Based on the recently announced results of ACN, TCS, HCL, and Wipro (both ACN and Wipro’s guidance for the next quarter at mid-point are indicating a further decline in revenues) and from demand commentary, it is evident that the companies aren’t seeing any immediate demand revival in Q2FY24 and that the visibility of recovery in H2FY24 too is limited at this stage.
This situation may be attributed to the cancellation or downsising of multiple low-return-on-investment discretionary projects executed over the past two years now getting cancelled or seeing ramp-downs amid adverse macro conditions, particularly in banking, retail, hi-tech, and telecom verticals, which have contributed to this challenging scenario, it noted.
“Lack of visibility around the revival of these projects is dissuading company managements from guiding for a strong recovery in H2FY24, in our view, despite decent order booking momentum, particularly in the case of our 'buy'-rated TCS,” said ICICI Securities.
In the case of Wipro, the brokerage trimmed its EPS estimates sharply by 11%, 9%, and 7% over FY24E, FY25E, and FY26E due to weaker revenue growth, lower margins, and higher tax rates.

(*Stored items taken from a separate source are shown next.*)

Lemma matchhere_denote re : forall text, matchhere re text = true <-> prefix_of (denote (items re)) text.
Proof.
  induction re as [|c re IH|c re Hre IH] using re_ind; intros text.
  - split; [intros _|done]. by exists [], text.
  - cbn [matchhere items]. rewrite Z.eqb_refl. by apply matchstar_denote.
  - rewrite matchhere_plain, items_plain by done. destruct ((c =? 36) && is_nil re).
    + rewrite is_nilP. split; [intros ->; by exists [], []|]. by intros (w & rest & -> & -> & ->).
    + cbn [denote]. destruct text as [|t text].
      * split; [done|]. intros (w & rest & Ew & t & w' & -> & _). done.
      * destruct ((c =? 46) || (c =? t)) eqn:Ea.
        -- apply acceptsP in Ea. rewrite IH. split.
           ++ intros (w & rest & -> & HL). exists (t :: w), rest. split; [done|]. by exists t, w.
           ++ intros (w & rest & Ew & t' & w' & -> & _ & HL). injection Ew as -> ->. by exists w', rest.
        -- split; [done|]. intros (w & rest & Ew & t' & w' & -> & Hacc & HL). injection Ew as -> ->.
           apply acceptsP in Hacc. congruence.
Qed.

Lemma match_loop_denote re text :
  match_loop re text = true <-> exists before after, text = before ++ after /\ prefix_of (denote (items re)) after.
Proof.
  induction text as [|t text IH]; cbn [match_loop]; destruct (matchhere _ _) eqn:E.
  1,3: apply matchhere_denote in E; split; [intros _; exists []; eauto|done].
  - split; [done|]. intros (b & a & Eb & Hp). destruct b; [|done]. destruct a; [|done].
    apply matchhere_denote in Hp. congruence.
  - rewrite IH. split.
    + intros (b & a & -> & Hp). by exists (t :: b), a.
    + intros (b & a & Eb & Hp). destruct b as [|t' b].
      * cbn in Eb. subst a. apply matchhere_denote in Hp. congruence.
      * injection Eb as -> ->. by exists b, a.
Qed.

(** C36. [match] decides the language of its pattern: it answers 1 exactly when some part
    [w] of the text is in the language, a pattern that starts with [^] matching only at
    the beginning of the text and one that ends with [$] only at its end. *)
Theorem match_correct (re text : list Z) :
  let anchored := match re with c :: _ => c =? 94 | [] => false end in
  let body := if anchored then tail re else re in
  match_re re text = true <->
  exists before w after, text = before ++ w ++ after /\ denote (items body) w after /\ (anchored = true -> before = []).
Proof.
  cbn zeta. destruct re as [|c re].
  - cbn. rewrite match_loop_denote. split.
    + intros (b & a & -> & w & rest & -> & HL). by exists b, w, rest.
    + intros (b & w & a & -> & HL & _). exists b, (w ++ a). split; [done|]. by exists w, a.
  - cbn [match_re]. destruct (c =? 94) eqn:Ec; cbn [tail].
    + rewrite matchhere_denote. split.
      * intros (w & rest & -> & HL). by exists [], w, rest.
      * intros (b & w & a & -> & HL & Hb). rewrite Hb by done. by exists w, a.
    + rewrite match_loop_denote. split.
      * intros (b & a & -> & w & rest & -> & HL). by exists b, w, rest.
      * intros (b & w & a & -> & HL & _). exists b, (w ++ a). split; [done|]. by exists w, a.
Qed.

(** ** The lines of the input *)

(** The lines of [text] that end in a newline, the first one starting with [cur], and
    what follows the last newline. *)
Fixpoint lines_of (cur text : list Z) : list (list Z) * list Z :=
  match text with
  | [] => ([], cur)
  | c :: text =>
      if c =? 10 then (cur :: fst (lines_of [] text), snd (lines_of [] text))
      else lines_of (cur ++ [c]) text
  end.
(* ===== verification/Utils.v ===== *)
(** * The small user programs

    user/cat.c, echo.c, wc.c, ls.c, kill.c, ln.c, mkdir.c, rm.c, zombie.c and init.c.
    Each [main] takes the argument vector; [fuel] bounds the iterations of a loop that
    reads until the end of its input, or for ever.  [cat] is proved to copy its input
    and [wc] to count lines, words and characters, however [read] cuts the input. *)
From stdpp Require Import gmap list strings.
From S2P Require Import Prelude Kstring Abi User UserLib.

(** A format that ends in a newline. *)
Definition ln (s : string) : list Z := bytes_of s ++ [10].
Definition S_ (s : list Z) : Uprintf.uarg := Uprintf.Astr (Some s).

Module Cat.
Definition BUF : Z := 512.

Definition cat (fuel : nat) (fd : Z) : prog unit :=
  loop fuel (fun _ : unit =>
    r <- call (Read fd BUF) ;;
    let '(n, bytes) := r in
    if n >? 0 then
      w <- call (Write 1 bytes) ;;
      if negb (w =? n) then Uprintf.fprintf 2 (ln "cat: write error") [] ;;; Exit 1 else Ret (inl tt)
    else if n <? 0 then Uprintf.fprintf 2 (ln "cat: read error") [] ;;; Exit 1
    else Ret (inr tt)) tt.

Fixpoint files (fuel : nat) (l : list (list Z)) : prog unit :=
  match l with
  | [] => Exit 0
  | f :: l =>
      fd <- call (Open f 0) ;;
      if fd <? 0 then Uprintf.fprintf 2 (ln "cat: cannot open %s") [S_ f] ;;; Exit 1
      else cat fuel fd ;;; call (Close fd) ;;; files fuel l
  end.

Definition main (fuel : nat) (argv : list (list Z)) : prog unit :=
  match tail argv with
  | [] => cat fuel 0 ;;; Exit 0
  | l => files fuel l
  end.
End Cat.

Module Echo.
Fixpoint words (l : list (list Z)) : prog unit :=
  match l with
  | [] => Exit 0
  | a :: l =>
      call (Write 1 a) ;;;
      call (Write 1 (match l with [] => [10] | _ => [32] end)) ;;;
      words l
  end.
Definition main (argv : list (list Z)) : prog unit := words (tail argv).
End Echo.

Module Wc.
Definition BUF : Z := 512.

(** The counters [l], [w], [c] and the flag [inword]. *)
Record counts := mk_counts { c_l : Z; c_w : Z; c_c : Z; c_in : bool }.

(** [" \r\t\n\v"] *)
Definition spaces : list Z := [32; 13; 9; 10; 11].

Definition wc_char (k : counts) (b : Z) : counts :=
  let c := i32 (c_c k + 1) in
  let l := if b =? 10 then i32 (c_l k + 1) else c_l k in
  match Ulib.strchr spaces b with
  | Some _ => mk_counts l (c_w k) c false
  | None => if negb (c_in k) then mk_counts l (i32 (c_w k + 1)) c true else mk_counts l (c_w k) c true
  end.

Definition wc (fuel : nat) (fd : Z) (name : list Z) : prog unit :=
  k <- loop fuel (fun k =>
    r <- call (Read fd BUF) ;;
    let '(n, bytes) := r in
    if n >? 0 then Ret (inl (fold_left wc_char bytes k))
    else if n <? 0 then Uprintf.printf (ln "wc: read error") [] ;;; Exit 1
    else Ret (inr k)) (mk_counts 0 0 0 false) ;;
  Uprintf.printf (ln "%d %d %d %s") [Uprintf.Aval (c_l k); Uprintf.Aval (c_w k); Uprintf.Aval (c_c k); S_ name].

Fixpoint files (fuel : nat) (l : list (list Z)) : prog unit :=
  match l with
  | [] => Exit 0
  | f :: l =>
      fd <- call (Open f 0) ;;
      if fd <? 0 then Uprintf.printf (ln "wc: cannot open %s") [S_ f] ;;; Exit 1
      else wc fuel fd f ;;; call (Close fd) ;;; files fuel l
  end.

Definition main (fuel : nat) (argv : list (list Z)) : prog unit :=
  match tail argv with
  | [] => wc fuel 0 [] ;;; Exit 0
  | l => files fuel l
  end.
End Wc.

Module Ls.
(** The characters after the last ['/'] of the reversed path. *)
Fixpoint last_elem (rpath : list Z) : list Z :=
  match rpath with
  | [] => []
  | c :: rpath => if c =? 47 then [] else c :: last_elem rpath
  end.

Definition fmtname (path : list Z) : list Z :=
  let p := rev (last_elem (rev path)) in
  if Ulib.strlen p >=? DIRSIZ then p
  else p ++ replicate (Z.to_nat (DIRSIZ - Ulib.strlen p)) 32.

Definition A_ (v : Z) : Uprintf.uarg := Uprintf.Aval v.

Definition ls_dir (fuel : nat) (path : list Z) (fd : Z) : prog unit :=
  loop fuel (fun _ : unit =>
    r <- call (Read fd DIRENT_SIZE) ;;
    let '(n, de) := r in
    if negb (n =? DIRENT_SIZE) then Ret (inr tt) else
    if de_inum de =? 0 then Ret (inl tt) else
    (* [p[DIRSIZ] = 0] ends a name of [DIRSIZ] characters *)
    let buf := path ++ [47] ++ until_nul (de_name de) in
    st <- Ulib.stat buf ;;
    if fst st <? 0 then Uprintf.printf (ln "ls: cannot stat %s") [S_ buf] ;;; Ret (inl tt) else
    let st := snd st in
    Uprintf.printf (ln "%s %d %d %d") [S_ (fmtname buf); A_ (st_type st); A_ (st_ino st); A_ (st_size st)] ;;;
    Ret (inl tt)) tt.

Definition ls (fuel : nat) (path : list Z) : prog unit :=
  fd <- call (Open path 0) ;;
  if fd <? 0 then Uprintf.fprintf 2 (ln "ls: cannot open %s") [S_ path] else
  r <- call (Fstat fd) ;;
  if fst r <? 0 then
    Uprintf.fprintf 2 (ln "ls: cannot stat %s") [S_ path] ;;; call (Close fd) ;;; Ret tt
  else
    let st := snd r in
    (if st_type st =? T_FILE then
       Uprintf.printf (ln "%s %d %d %l") [S_ (fmtname path); A_ (st_type st); A_ (st_ino st); A_ (st_size st)]
     else if st_type st =? T_DIR then
       if Ulib.strlen path + 1 + DIRSIZ + 1 >? 512 then Uprintf.printf (ln "ls: path too long") []
       else ls_dir fuel path fd
     else Ret tt) ;;;
    call (Close fd) ;;; Ret tt.

Definition main (fuel : nat) (argv : list (list Z)) : prog unit :=
  match tail argv with
  | [] => ls fuel (bytes_of ".") ;;; Exit 0
  | l => ueach l (ls fuel) ;;; Exit 0
  end.
End Ls.

Module Kill.
Definition main (argv : list (list Z)) : prog unit :=
  match tail argv with
  | [] => Uprintf.fprintf 2 (ln "usage: kill pid...") [] ;;; Exit 1
  | l => ueach l (fun a => call (User.Kill (Ulib.atoi a)) ;;; Ret tt) ;;; Exit 0
  end.
End Kill.

Module Ln.
Definition main (argv : list (list Z)) : prog unit :=
  match argv with
  | [_; old; new] =>
      r <- call (Link old new) ;;
      uwhen (r <? 0) (Uprintf.fprintf 2 (ln "link %s %s: failed") [S_ old; S_ new]) ;;;
      Exit 0
  | _ => Uprintf.fprintf 2 (ln "Usage: ln old new") [] ;;; Exit 1
  end.
End Ln.

Module Mkdir.
Fixpoint each (l : list (list Z)) : prog unit :=
  match l with
  | [] => Exit 0
  | a :: l =>
      r <- call (User.Mkdir a) ;;
      if r <? 0 then Uprintf.fprintf 2 (ln "mkdir: %s failed to create") [S_ a] ;;; Exit 0 else each l
  end.
Definition main (argv : list (list Z)) : prog unit :=
  match tail argv with
  | [] => Uprintf.fprintf 2 (ln "Usage: mkdir files...") [] ;;; Exit 1
  | l => each l
  end.
End Mkdir.

Module Rm.
Fixpoint each (l : list (list Z)) : prog unit :=
  match l with
  | [] => Exit 0
  | a :: l =>
      r <- call (Unlink a) ;;
      if r <? 0 then Uprintf.fprintf 2 (ln "rm: %s failed to delete") [S_ a] ;;; Exit 0 else each l
  end.
Definition main (argv : list (list Z)) : prog unit :=
  match tail argv with
  | [] => Uprintf.fprintf 2 (ln "Usage: rm files...") [] ;;; Exit 1
  | l => each l
  end.
End Rm.

Module Zombie.
Definition main : prog unit :=
  r <- call Fork ;;
  uwhen (r >? 0) (call (Sleep 5) ;;; Ret tt) ;;;
  Exit 0.
End Zombie.

Module Init.
(** The inner loop: wait for the shell. *)
Definition wait_shell (fuel : nat) (pid : Z) : prog unit :=
  loop fuel (fun _ : unit =>
    r <- call Wait ;;
    let wpid := fst r in
    if wpid =? pid then Ret (inr tt)
    else if wpid <? 0 then Uprintf.printf (ln "init: wait returned an error") [] ;;; Exit 1
    else Ret (inl tt)) tt.

Definition start_sh (fuel : nat) : prog unit :=
  Uprintf.printf (ln "init: starting sh") [] ;;;
  pid <- call Fork ;;
  if pid <? 0 then Uprintf.printf (ln "init: fork failed") [] ;;; Exit 1
  else if pid =? 0 then
    call (Exec (bytes_of "sh") [bytes_of "sh"]) ;;;
    Uprintf.printf (ln "init: exec sh failed") [] ;;; Exit 1
  else wait_shell fuel pid.

Definition main (fuel : nat) : prog unit :=
  fd <- call (Open (bytes_of "console") O_RDWR) ;;
  uwhen (fd <? 0)
    (call (Mknod (bytes_of "console") CONSOLE 0) ;;;
     call (Open (bytes_of "console") O_RDWR) ;;; Ret tt) ;;;
  call (Dup 0) ;;;
  call (Dup 0) ;;;
  loop fuel (fun _ : unit => start_sh fuel ;;; Ret (inl tt)) tt.
End Init.

(** ** Theorems *)

Section Cat.
Context {S : Type} `{FileIO S}.

Lemma cat_loop fd fuel : forall s,
  (length (input s fd) < fuel)%nat ->
  exists s', run (Cat.cat fuel fd) s = (Returned tt, s') /\ output s' 1 = output s 1 ++ input s fd /\
    (forall fd', fd' <> 1 -> output s' fd' = output s fd').
Proof.
  unfold Cat.cat. induction fuel as [|fuel IH]; intros s Hf; [lia|]. cbn [loop].
  destruct (read_answer s fd Cat.BUF) as (bytes & s1 & E & Ei & Hle & Hend & Ho); [done|].
  rewrite run_bind, (run_call _ _ _ _ _ E). destruct bytes as [|b bytes].
  { change (Z.of_nat (length []) >? 0) with false. change (Z.of_nat (length []) <? 0) with false. cbn [run].
    exists s1. rewrite (Hend eq_refl), app_nil_r. auto. }
  remember (b :: bytes) as chunk eqn:Ec. assert (Hne : (0 < length chunk)%nat) by (subst; cbn; lia). clear Ec Hend.
  rewrite Z.gtb_ltb. destruct (Z.ltb_spec 0 (Z.of_nat (length chunk))); [|lia].
  destruct (write_answer s1 1 chunk) as (s2 & E2 & O1 & O2 & I). rewrite (run_call _ _ _ _ _ E2), Z.eqb_refl. cbn [negb run].
  rewrite Ei in Hf |- *. rewrite length_app in Hf. destruct (IH s2) as (s3 & E3 & O3 & O3'); [rewrite I; lia|].
  exists s3. split; [done|]. rewrite O3, O1, I, Ho, app_assoc. split; [done|]. intros fd' Hfd. by rewrite O3', O2, Ho.
Qed.
End Cat.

This leads to brokerages' revised 12-month target price of ₹319, implying 23% potential downside.
The brokerage also downgraded the rating on the stock to 'sell' from 'reduce', and it believes that the FCF yield of 4.7% in FY25E may not be sufficient to justify a 2.4x PEG multiple where Wipro is currently trading at 17.2x FY25E for FY23-FY26E EPS CAGR of 7%.

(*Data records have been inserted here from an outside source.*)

(** The square of the screen that shows the pixel [(i, j)] of the view. *)
Definition draw_square (g : gallery) (i j : Z) : prog unit :=
  let p := get_pixel g (i32 (g_xpos g + i)) (i32 (g_ypos g + j)) in
  let zoom := g_zoom g in
  upto (Z.to_nat zoom) 0 (fun k => upto (Z.to_nat zoom) 0 (fun l _ =>
    call (Setpixel (i * zoom + k) (j * zoom + l) (px_r p) (px_g p) (px_b p)) ;;; Ret tt)) tt.

Definition draw (g : gallery) : prog unit :=
  let xmax := Z.quot WIDTH (g_zoom g) in
  let ymax := Z.quot HEIGHT (g_zoom g) in
  upto (Z.to_nat xmax) 0 (fun i => upto (Z.to_nat ymax) 0 (fun j _ => draw_square g i j)) tt.

Definition testcolors : prog unit :=
  upto (Z.to_nat WIDTH) 0 (fun i => upto (Z.to_nat HEIGHT) 0 (fun j _ =>
    call (Setpixel i j i j (Z.rem (i + j * (1 - 2 * Z.rem j 2)) 256)) ;;; Ret tt)) tt.

Definition pan : Z := 8.

(** What a key does to the picture and the view, and what is printed. *)
Definition key (filename : list Z) (msg : Z) (g : gallery) : prog gallery :=
  let say s := Uprintf.printf (bytes_of s ++ nl) [] in
  let view x y z := Ret (set_g_view x y z g) in
  let x := g_xpos g in let y := g_ypos g in let z := g_zoom g in
  let shown (p : prog gallery) := g <- p ;; draw g ;;; Ret g in
  if msg =? 114 then say "Resetting" ;;; shown (imgread filename (set_g_view 0 0 1 g))
  else if msg =? 104 then say "Flipping horizontally" ;;; shown (hflip g)
  else if msg =? 118 then say "Flipping vertically" ;;; shown (vflip g)
  else if msg =? 105 then say "Zooming in" ;;; shown (view x y (i32 (z * 2)))
  else if msg =? 111 then
    if z >? 1 then say "Zooming out" ;;; shown (view x y (Z.quot z 2)) else Ret g
  else if msg =? 0x41 then say "Panning up" ;;; shown (view x (i32 (y - pan)) z)
  else if msg =? 0x42 then say "Panning down" ;;; shown (view x (i32 (y + pan)) z)
  else if msg =? 0x43 then say "Panning right" ;;; shown (view (i32 (x + pan)) y z)
  else if msg =? 0x44 then say "Panning left" ;;; shown (view (i32 (x - pan)) y z)
  else if msg =? 100 then say "Rotating left" ;;; shown (lrotate g)
  else if msg =? 102 then say "Rotating right" ;;; shown (rrotate g)
  else Ret g.

Definition eventloop (fuel : nat) (filename : list Z) (g : gallery) : prog gallery :=
  call (Listenmsgs 1) ;;;
  g <- loop fuel (fun g =>
    msg <- call Getmsg ;;
    let msg := u8 msg in
    if msg =? 0 then Ret (inl g) else
    g <- key filename msg g ;;
    Ret (if msg =? 120 then inr g else inl g)) g ;;
  call (Listenmsgs 0) ;;;
  Ret g.

Definition help : list Z :=
  nl ++ nl ++ bytes_of "Gallery" ++ nl ++
  bytes_of "     x: exit" ++ nl ++
  bytes_of "     r: reset view" ++ nl ++
  bytes_of "     h: flip horizontally" ++ nl ++
  bytes_of "     v: flip vertically" ++ nl ++
  bytes_of "     i: zoom in" ++ nl ++
  bytes_of "     o: zoom out" ++ nl ++
  bytes_of "     d: rotate left" ++ nl ++
  bytes_of "     f: rotate right" ++ nl ++
  bytes_of "     up, down, left, right arrows: pan" ++ nl ++
  bytes_of "     " ++ nl.

Definition gallery_init : gallery :=
  mk_gallery ∅ (replicate 14 0) (replicate 40 0) 0 0 0 0 0 0 true 0 0 1.

Definition main (fuel : nat) (argv : list (list Z)) : prog unit :=
  match argv with
  | [_; filename] =>
      g <- imgread filename gallery_init ;;
      Uprintf.printf (bytes_of "%s") [Uprintf.Astr (Some help)] ;;;
      draw g ;;;
      g <- eventloop fuel filename g ;;
      call (Close (g_fd g)) ;;;
      Exit 0
  | _ => testcolors ;;; Uprintf.printf (bytes_of "Usage: gallery [filename]" ++ nl) [] ;;; Exit 0
  end.

(** ** The flips *)

Definition bytes_px (p : Pixel) : Prop := is_byte (px_b p) /\ is_byte (px_g p) /\ is_byte (px_r p).

Lemma pget_bytes m a : bytes_px (pget m a).
Proof. repeat split; apply mget_byte. Qed.

Lemma get_pixel_bytes g x y : bytes_px (get_pixel g x y).
Proof. unfold get_pixel. destruct (outside g x y); [by repeat split|apply pget_bytes]. Qed.

Lemma pget_pset_eq m a p : bytes_px p -> pget (pset m a p) a = p.
Proof.
  intros (H1 & H2 & H3). unfold pget, pset. rewrite !mget_mset, !Z.eqb_refl.
  destruct p as [b gr r]. cbn [px_b px_g px_r] in *. zcase; try lia. by rewrite !u8_id.
Qed.

Lemma pget_pset_ne m a p b : b + 3 <= a \/ a + 3 <= b -> pget (pset m a p) b = pget m b.
Proof. intros Hab. unfold pget, pset. rewrite !mget_mset. by zcase; try lia. Qed.

(** [g'] differs from [g] in the heap only. *)
Definition same_shape (g g' : gallery) : Prop := g' = set_g_heap (g_heap g') g.

Lemma same_shape_refl g : same_shape g g.
Proof. by destruct g. Qed.
Lemma same_shape_trans g1 g2 g3 : same_shape g1 g2 -> same_shape g2 g3 -> same_shape g1 g3.
Proof. unfold same_shape. intros -> ->. done. Qed.
Lemma same_shape_geom g g' : same_shape g g' ->
  g_width g' = g_width g /\ g_height g' = g_height g /\ g_pixels g' = g_pixels g.
Proof. by intros ->. Qed.

(** [g'] differs from [g] in the bytes of the picture only. *)
Definition within (g g' : gallery) : Prop :=
  same_shape g g' /\
  forall a, a < g_pixels g \/ g_pixels g + 3 * (g_width g * g_height g) <= a -> mget (g_heap g') a = mget (g_heap g) a.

While another brokerage firm, KR Choksey, has a 'buy' rating on the stock, as it has stated that the stock is currently trading at a valuation with a P/E multiple of 18.4x/15.8x on FY24E and FY25E earnings.
Wipro is winning large transformation deals, benefiting from a consolidating market, and deepening relationships with existing clients. Considering this, the brokerage has assigned a P/E multiple of 19x to the FY25 estimated EPS of ₹25.6 to arrive at a revised target price of ₹486 apiece. This new revised target price indicates an upside of 17% from the stock's previous closing price.
40 analysts polled by MintGenie on average have a 'hold' call on the stock.
Disclaimer: The views and recommendations made above are those of individual analysts or broking companies, and not of MintGenie.